## [DATA SECTION]
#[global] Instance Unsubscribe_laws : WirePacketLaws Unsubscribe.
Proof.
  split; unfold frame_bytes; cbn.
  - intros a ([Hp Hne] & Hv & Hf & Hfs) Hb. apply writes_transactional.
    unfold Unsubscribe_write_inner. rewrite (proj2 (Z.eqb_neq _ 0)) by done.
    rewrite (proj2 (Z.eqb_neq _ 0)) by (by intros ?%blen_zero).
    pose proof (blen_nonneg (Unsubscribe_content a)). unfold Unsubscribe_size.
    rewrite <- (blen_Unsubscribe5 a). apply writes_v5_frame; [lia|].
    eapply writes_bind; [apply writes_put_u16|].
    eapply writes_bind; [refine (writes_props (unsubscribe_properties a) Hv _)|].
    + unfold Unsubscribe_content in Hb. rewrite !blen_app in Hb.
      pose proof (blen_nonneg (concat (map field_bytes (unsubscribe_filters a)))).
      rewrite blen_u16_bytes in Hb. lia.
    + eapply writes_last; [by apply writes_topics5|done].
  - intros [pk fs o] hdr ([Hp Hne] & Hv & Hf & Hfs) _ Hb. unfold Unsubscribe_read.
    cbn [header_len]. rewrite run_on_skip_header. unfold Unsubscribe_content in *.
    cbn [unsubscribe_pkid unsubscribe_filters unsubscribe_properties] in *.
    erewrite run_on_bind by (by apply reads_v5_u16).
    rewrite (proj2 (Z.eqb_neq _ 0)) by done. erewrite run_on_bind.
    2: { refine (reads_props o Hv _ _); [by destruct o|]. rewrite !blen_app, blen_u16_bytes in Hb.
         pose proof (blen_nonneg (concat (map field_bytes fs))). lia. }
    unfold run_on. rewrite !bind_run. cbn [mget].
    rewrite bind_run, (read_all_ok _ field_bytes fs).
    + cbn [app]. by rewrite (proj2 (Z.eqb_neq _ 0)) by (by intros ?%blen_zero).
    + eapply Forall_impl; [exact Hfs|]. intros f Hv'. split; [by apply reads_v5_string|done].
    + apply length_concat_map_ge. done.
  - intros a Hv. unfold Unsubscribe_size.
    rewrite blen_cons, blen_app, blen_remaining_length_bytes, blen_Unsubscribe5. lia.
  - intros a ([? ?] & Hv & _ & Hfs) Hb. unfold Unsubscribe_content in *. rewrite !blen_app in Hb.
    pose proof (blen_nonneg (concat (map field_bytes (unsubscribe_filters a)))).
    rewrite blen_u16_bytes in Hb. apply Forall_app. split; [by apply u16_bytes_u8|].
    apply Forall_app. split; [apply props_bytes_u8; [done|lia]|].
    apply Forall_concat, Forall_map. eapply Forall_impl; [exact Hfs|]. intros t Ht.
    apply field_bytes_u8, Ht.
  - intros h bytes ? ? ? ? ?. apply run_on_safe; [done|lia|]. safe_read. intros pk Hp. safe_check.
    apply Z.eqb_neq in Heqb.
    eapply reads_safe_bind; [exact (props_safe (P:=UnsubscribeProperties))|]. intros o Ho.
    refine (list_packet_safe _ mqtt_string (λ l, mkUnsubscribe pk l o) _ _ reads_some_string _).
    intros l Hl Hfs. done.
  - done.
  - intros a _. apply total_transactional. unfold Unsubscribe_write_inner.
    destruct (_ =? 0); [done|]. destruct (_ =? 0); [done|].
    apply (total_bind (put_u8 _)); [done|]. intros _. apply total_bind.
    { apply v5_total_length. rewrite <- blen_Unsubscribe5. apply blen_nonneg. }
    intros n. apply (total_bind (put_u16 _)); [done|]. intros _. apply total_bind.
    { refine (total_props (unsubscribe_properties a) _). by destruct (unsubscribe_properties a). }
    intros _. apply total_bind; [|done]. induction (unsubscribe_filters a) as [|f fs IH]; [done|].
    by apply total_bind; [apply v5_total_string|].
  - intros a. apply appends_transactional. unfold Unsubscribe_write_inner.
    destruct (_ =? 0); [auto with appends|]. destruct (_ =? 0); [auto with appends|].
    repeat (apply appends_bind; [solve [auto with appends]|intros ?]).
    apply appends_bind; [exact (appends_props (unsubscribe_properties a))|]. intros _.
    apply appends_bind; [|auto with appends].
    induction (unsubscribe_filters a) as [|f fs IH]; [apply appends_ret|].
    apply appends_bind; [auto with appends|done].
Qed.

...

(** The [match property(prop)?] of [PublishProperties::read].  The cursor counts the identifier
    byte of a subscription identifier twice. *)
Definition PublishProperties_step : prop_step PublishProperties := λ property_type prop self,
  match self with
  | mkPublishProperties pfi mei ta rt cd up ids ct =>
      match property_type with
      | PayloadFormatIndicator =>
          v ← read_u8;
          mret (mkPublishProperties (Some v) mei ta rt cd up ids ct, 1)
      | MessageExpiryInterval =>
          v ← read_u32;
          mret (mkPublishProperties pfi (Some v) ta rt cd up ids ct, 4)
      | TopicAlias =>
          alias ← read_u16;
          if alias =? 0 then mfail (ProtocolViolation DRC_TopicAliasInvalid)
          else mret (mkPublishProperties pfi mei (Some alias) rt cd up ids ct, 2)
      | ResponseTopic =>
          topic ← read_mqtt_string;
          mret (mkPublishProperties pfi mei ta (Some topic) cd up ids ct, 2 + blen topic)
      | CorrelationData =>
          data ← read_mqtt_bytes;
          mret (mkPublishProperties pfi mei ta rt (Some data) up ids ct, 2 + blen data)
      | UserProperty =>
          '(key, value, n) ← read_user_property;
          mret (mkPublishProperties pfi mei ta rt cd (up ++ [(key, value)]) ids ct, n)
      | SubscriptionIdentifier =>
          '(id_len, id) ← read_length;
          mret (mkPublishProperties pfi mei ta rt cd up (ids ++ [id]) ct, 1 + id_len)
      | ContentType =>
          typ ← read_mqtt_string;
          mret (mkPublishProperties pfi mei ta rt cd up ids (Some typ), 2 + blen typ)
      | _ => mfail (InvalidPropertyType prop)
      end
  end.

---

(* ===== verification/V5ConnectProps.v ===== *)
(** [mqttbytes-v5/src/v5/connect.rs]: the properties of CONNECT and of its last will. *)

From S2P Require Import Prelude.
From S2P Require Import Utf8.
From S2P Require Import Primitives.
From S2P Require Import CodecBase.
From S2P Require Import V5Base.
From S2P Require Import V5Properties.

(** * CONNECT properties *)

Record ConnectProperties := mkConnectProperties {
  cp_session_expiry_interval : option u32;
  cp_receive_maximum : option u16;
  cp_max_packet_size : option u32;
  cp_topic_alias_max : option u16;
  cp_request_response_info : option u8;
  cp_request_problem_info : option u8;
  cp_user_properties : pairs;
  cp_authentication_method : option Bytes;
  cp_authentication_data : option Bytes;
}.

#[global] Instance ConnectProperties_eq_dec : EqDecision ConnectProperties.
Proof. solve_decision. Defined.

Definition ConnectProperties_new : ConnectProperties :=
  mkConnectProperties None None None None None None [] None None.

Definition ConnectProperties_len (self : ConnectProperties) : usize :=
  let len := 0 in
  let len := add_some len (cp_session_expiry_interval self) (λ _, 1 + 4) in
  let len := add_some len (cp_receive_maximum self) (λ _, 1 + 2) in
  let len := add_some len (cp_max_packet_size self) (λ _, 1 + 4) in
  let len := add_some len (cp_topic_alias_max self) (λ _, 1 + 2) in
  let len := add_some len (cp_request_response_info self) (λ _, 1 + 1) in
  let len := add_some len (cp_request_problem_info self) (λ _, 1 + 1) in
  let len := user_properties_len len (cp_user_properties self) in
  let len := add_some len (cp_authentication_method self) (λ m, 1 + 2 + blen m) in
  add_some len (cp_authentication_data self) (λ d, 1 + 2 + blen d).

## [TASK INSTRUCTIONS]
Write down, word for word, the lines above from the one containing "cp_authentication_method : option Bytes;" through the one containing "let len := 0 in", both ends included.

## [OUTPUT FOR THIS TASK]
  cp_authentication_method : option Bytes;
  cp_authentication_data : option Bytes;
}.

#[global] Instance ConnectProperties_eq_dec : EqDecision ConnectProperties.
Proof. solve_decision. Defined.

Definition ConnectProperties_new : ConnectProperties :=
  mkConnectProperties None None None None None None [] None None.

Definition ConnectProperties_len (self : ConnectProperties) : usize :=
  let len := 0 in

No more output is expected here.